What is automated machine learning

Automated machine learning - the holy grail?

Machine learning is on the rise. Machine learning is the method of choice especially for recognizing patterns in data, specifically used, for example, in fraud detection, image recognition, in the area of ​​predictive machine maintenance or the prognosis of train delays.

There is a whole toolbox of algorithms behind machine learning, each of which can be set more precisely with so-called hyperparameters. With the common “k-Nearest Neighbors”, for example, the number of neighbors considered “k” can be set, with a neural network including the entire architecture of the network. An important task of a data scientist is to find the right algorithm for the respective problem and to "set" it correctly. In fact, the range of tasks is significantly larger: A data scientist must understand the “business” perspective of a problem, deal with the data situation, preprocess the data appropriately and arrive at a model that can be evaluated. Typically this is a cyclical process that follows the “Cross-industry standard process for data mining” (CRISP-DM).

Accordingly, projects in the field of machine learning are complex: they are demanding in terms of content and require time from people with different qualifications (business, IT, data scientist). In addition, it is often unclear at the beginning which result will ultimately be achieved - in this sense, the projects are also risky.

Data science projects can still be seen todayNot automate. However, certain steps of the project can in some cases be automated, this is what is hidden under the concept of "Automated Machine Learning" (AutoML). AutoML can, for example, provide assistance in choosing the right algorithm. A data scientist usually compares the results of many algorithms on the problem and selects an algorithm based on various aspects (such as quality, complexity / runtime, robustness). The setting of hyperparameters can also be automated in certain cases: many algorithms can be adjusted using adjusting screws and their quality can be optimized in relation to the specific problem.
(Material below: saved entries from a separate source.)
(* ===== verification/SeatDB.v ===== *)
(** * The seat table  (services/program-rpc/internal/model/d_seat_model.go)

    Rows of d_seat with the statements of the model the seat ledger and the
    freeze handlers use.  A statement sees the rows in the order of its ORDER BY;
    [freeze_token] is a varchar(64), so a longer token is refused by the server
    (MySQL 8 in its default strict mode); a datetime is rounded to the second. *)
From Stdlib Require Import ZArith Lia Ascii String Sorted.
From stdpp Require Import base gmap sets list strings sorting.
From S2P Require Import Prelude GoBase Effects Sql PayService.
Open Scope string_scope.
Open Scope list_scope.
Open Scope Z_scope.

Record DSeat := mkSeatRow {
  Id : Z; ProgramId : Z; ShowTimeId : Z; TicketCategoryId : Z; RowCode : Z; ColCode : Z;
  SeatType : Z; Price : Z; SeatStatus : Z; FreezeToken : option string;
  FreezeExpireTime : option Z; CreateTime : Z; EditTime : Z; Status : Z }.

#[global] Instance DSeat_eq_dec : EqDecision DSeat.
Proof. solve_decision. Defined.

Notation seatdb := (list DSeat) (only parsing).

(** Changes the columns every statement of the model sets. *)
Definition set_seat (status : Z) (token : option string) (expire : option Z) (edit : Z) (s : DSeat) : DSeat :=
  mkSeatRow (Id s) (ProgramId s) (ShowTimeId s) (TicketCategoryId s) (RowCode s) (ColCode s)
    (SeatType s) (Price s) status token expire (CreateTime s) edit (Status s).

Definition update_where (p : DSeat -> bool) (f : DSeat -> DSeat) (db : seatdb) : seatdb :=
  map (fun s => if p s then f s else s) db.

(** [order by row_code, col_code, id]. *)
Definition seat_order (a b : DSeat) : Prop :=
  RowCode a < RowCode b \/ (RowCode a = RowCode b /\
    (ColCode a < ColCode b \/ (ColCode a = ColCode b /\ Id a <= Id b))).
Definition id_order (a b : DSeat) : Prop := Id a <= Id b.

#[global] Instance seat_order_dec a b : Decision (seat_order a b).
Proof. unfold seat_order. apply _. Defined.
#[global] Instance id_order_dec a b : Decision (id_order a b).
Proof. unfold id_order. apply _. Defined.

Definition in_ids (ids : list Z) (s : DSeat) : bool := bool_decide (Id s ∈ ids).
Definition has_token (token : string) (s : DSeat) : bool := bool_decide (FreezeToken s = Some token).

(** ** Reads *)

Definition select_seats (p : DSeat -> bool) (order : DSeat -> DSeat -> Prop)
  `{forall a b, Decision (order a b)} : M seatdb (list DSeat) := fun db =>
  (Ok (merge_sort order (filter (fun s => (Status s =? 1) && p s = true) db)), db).

Definition FindByShowTimeAndTicketCategoryAndSeatStatus (showTimeId ticketCategoryId seatStatus : Z)
  : M seatdb (list DSeat) :=
  select_seats (fun s => (ShowTimeId s =? showTimeId) && (TicketCategoryId s =? ticketCategoryId)
                         && (SeatStatus s =? seatStatus)) seat_order.

Definition FindByFreezeToken (freezeToken : string) : M seatdb (list DSeat) :=
  select_seats (has_token freezeToken) seat_order.

Definition FindByShowTimeAndIDsForUpdate (showTimeId : Z) (seatIDs : list Z) : M seatdb (list DSeat) :=
  match seatIDs with
  | [] => mret []
  | _ => select_seats (fun s => (ShowTimeId s =? showTimeId) && in_ids seatIDs s) id_order
  end.

(** ** Updates *)

Definition token_width : nat := 64.

(** A string for a varchar(64) column. *)
Definition fits_token (token : string) : bool := (String.length token <=? token_width)%nat.

Definition data_too_long {A} : M seatdb A := throw (EMySQL 1406 "Data too long for column 'freeze_token'").

Definition seats_at (showTimeId seatStatus : Z) (seatIDs : list Z) (s : DSeat) : bool :=
  (Status s =? 1) && (ShowTimeId s =? showTimeId) && (SeatStatus s =? seatStatus) && in_ids seatIDs s.

(** An UPDATE that stores [freezeToken] fails only when a row would take it. *)
Definition update_token (p : DSeat -> bool) (f : DSeat -> DSeat) (freezeToken : string) : M seatdb unit := fun db =>
  if existsb p db && negb (fits_token freezeToken) then data_too_long db
  else (Ok tt, update_where p f db).

Definition BatchFreezeByShowTimeAndIDs (showTimeId : Z) (seatIDs : list Z) (freezeToken : string)
  (expireTime now : time) : M seatdb unit :=
  match seatIDs with
  | [] => mret tt
  | _ => update_token (seats_at showTimeId 1 seatIDs)
           (set_seat 2 (Some freezeToken) (Some (mysql_datetime expireTime)) (mysql_datetime now)) freezeToken
  end.

Definition BatchConfirmByShowTimeAndIDs (showTimeId : Z) (seatIDs : list Z) (freezeToken : string)
  (expireTime now : time) : M seatdb unit :=
  match seatIDs with
  | [] => mret tt
  | _ => update_token (fun s => seats_at showTimeId 2 seatIDs s && has_token freezeToken s)
           (set_seat 3 (Some freezeToken) (Some (mysql_datetime expireTime)) (mysql_datetime now)) freezeToken
  end.

Definition ReleaseFrozenByShowTimeAndIDs (showTimeId : Z) (seatIDs : list Z) (freezeToken : string) (now : time)
  : M seatdb unit :=
  match seatIDs with
  | [] => mret tt
  | _ => modify (update_where (fun s => seats_at showTimeId 2 seatIDs s && has_token freezeToken s)
           (set_seat 1 None None (mysql_datetime now)))
  end.

Definition ReleaseSoldByShowTimeAndIDs (showTimeId : Z) (seatIDs : list Z) (now : time) : M seatdb unit :=
  match seatIDs with
  | [] => mret tt
  | _ => modify (update_where (seats_at showTimeId 3 seatIDs) (set_seat 1 None None (mysql_datetime now)))
  end.

(** *** Creating seats *)

Definition price_order (a b : DSeat) : Prop := Price a < Price b \/ (Price a = Price b /\ seat_order a b).
#[global] Instance price_order_dec a b : Decision (price_order a b).
Proof. unfold price_order. apply _. Defined.

Definition FindSeatsByProgramID (programID : Z) : M seatdb (list DSeat) :=
  select_seats (fun s => ProgramId s =? programID) price_order.

Definition FindOneByProgramIdRowCodeColCode (programId rowCode colCode : Z) : M seatdb DSeat := fun db =>
  (of_option ENotFound (find (fun s => (ProgramId s =? programId) && (RowCode s =? rowCode) && (ColCode s =? colCode)) db), db).

(** [price] is a decimal(10,0) written from a float64; seats of one show differ in row
    or column. *)
Definition InsertSeatRow (s : DSeat) : M seatdb unit := fun db =>
  if negb (Pay.decimal10 (f64 (Price s))) then (out_of_range "price", db)
  else if existsb (fun r => Id r =? Id s) db then (dup_entry "PRIMARY", db)
  else if existsb (fun r => (ShowTimeId r =? ShowTimeId s) && (RowCode r =? RowCode s) && (ColCode r =? ColCode s)) db
  then (dup_entry "uk_show_time_row_col", db)
  else (Ok tt, db ++ [mkSeatRow (Id s) (ProgramId s) (ShowTimeId s) (TicketCategoryId s) (RowCode s) (ColCode s)
          (SeatType s) (f64 (Price s)) (SeatStatus s) (FreezeToken s) (mysql_datetime <$> FreezeExpireTime s)
          (mysql_datetime (CreateTime s)) (mysql_datetime (EditTime s)) (Status s)]).

(** The statement of reset_program_logic.go. *)
Definition ResetSeatRows (programId : Z) (now : time) : M seatdb unit :=
  modify (update_where (fun s => (Status s =? 1) && (ProgramId s =? programId) && ((SeatStatus s =? 2) || (SeatStatus s =? 3)))
    (set_seat 1 None None (mysql_datetime now))).

(** ** What the statements do *)

Lemma select_seats_ok p order `{forall a b, Decision (order a b)} db l db' :
  select_seats p order db = (Ok l, db') ->
  db' = db /\ l ≡ₚ filter (fun s => (Status s =? 1) && p s = true) db.
Proof. intros [= <- <-]. split; [done|]. apply merge_sort_Permutation. Qed.

Lemma select_seats_elem p order `{forall a b, Decision (order a b)} db l db' s :
  select_seats p order db = (Ok l, db') -> s ∈ l <-> s ∈ db /\ Status s = 1 /\ p s = true.
Proof.
  intros [_ Hl]%select_seats_ok. rewrite Hl, list_elem_of_filter, andb_true_iff, Z.eqb_eq. tauto.
Qed.

Lemma select_seats_readonly p order `{forall a b, Decision (order a b)} : readonly (select_seats p order).
Proof. by intros db. Qed.

Lemma find_for_update_readonly st ids : readonly (FindByShowTimeAndIDsForUpdate st ids).
Proof. intros db. by destruct ids. Qed.

Lemma find_for_update_ok st ids db l db' :
  FindByShowTimeAndIDsForUpdate st ids db = (Ok l, db') ->
  db' = db /\ (forall s, s ∈ l -> s ∈ db /\ Status s = 1 /\ ShowTimeId s = st /\ Id s ∈ ids) /\
  (NoDup (map Id db) -> NoDup (map Id l)) /\
  (forall s, s ∈ db -> Status s = 1 -> ShowTimeId s = st -> Id s ∈ ids -> s ∈ l).
Proof.
  destruct ids as [|i ids]; cbn -[select_seats].
  - intros [= <- <-]. split_and!; [done|by intros ? ?%not_elem_of_nil|constructor|by intros ? _ _ _ ?%not_elem_of_nil].
  - intros H. split_and!.
    + by apply select_seats_ok in H as [-> _].
    + intros s Hs. eapply select_seats_elem in Hs as (? & ? & ?); [|exact H]. bool_norm.
      unfold in_ids in *. by bool_norm.
    + intros Hnd. apply select_seats_ok in H as [_ Hl].
      rewrite (Permutation_map Id Hl). by apply NoDup_map_filter.
    + intros s Hs H1 H2 H3. eapply select_seats_elem; [exact H|]. split_and!; [done..|].
      unfold in_ids. apply andb_true_iff. split; [by apply Z.eqb_eq|by apply bool_decide_eq_true].
Qed.

(** What an update may do to one row: nothing, or [f] where [p] holds. *)
Lemma update_where_rows (p : DSeat -> bool) (f : DSeat -> DSeat) (db : list DSeat) : Forall2 (fun (s s' : DSeat) => s' = if p s then f s else s) db (update_where p f db).
Proof. unfold update_where. induction db; cbn; by constructor. Qed.

Lemma update_token_ok p f t (db db' : list DSeat) : update_token p f t db = (Ok tt, db') -> db' = update_where p f db.
Proof. unfold update_token. destr_if; [done|]. by intros [= <-]. Qed.

(** A token that does not fit is never stored. *)
Lemma update_token_long p f t db : fits_token t = false ->
  (exists s, s ∈ db /\ p s = true) -> exists e, update_token p f t db = (Err e, db).
Proof.
  intros Ht (s & Hs & Hp). unfold update_token.
  assert (existsb p db = true) as -> by (apply existsb_exists; exists s; split; [by apply list_elem_of_In|done]).
  rewrite Ht. by eexists.
Qed.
AutoML helps and accelerates data science projects by automating parts or individual steps of the project, thereby increasing productivity. AutoML is of great help, for example, when evaluating algorithms. In this respect, many libraries and tools have now included AutoML as a supplement to their functional scope. To be mentioned are z. B. Auto-sklearn (in the Python area) or the DataRobot, which specializes in AutoML. The following example from RapidMiner shows how you can quickly compare different algorithms on a specific problem with the help of wizards:

However, AutoML should not be understood as a universal solution that completely automates data science projects and makes data scientists superfluous.

As in other specialist areas, automation is particularly useful for technical hard work, where otherwise highly trained specialists would have to systematically try out certain parameter sets and then compare the results - a job that is better left to an automatic machine.

There remain diverse challenges that still need to be addressed by people. This begins with the actual understanding of the problem and extends through various, mostly particularly time-consuming tasks in connection with data engineering to deployment. AutoML is a helpful tool, but so far not the holy grail.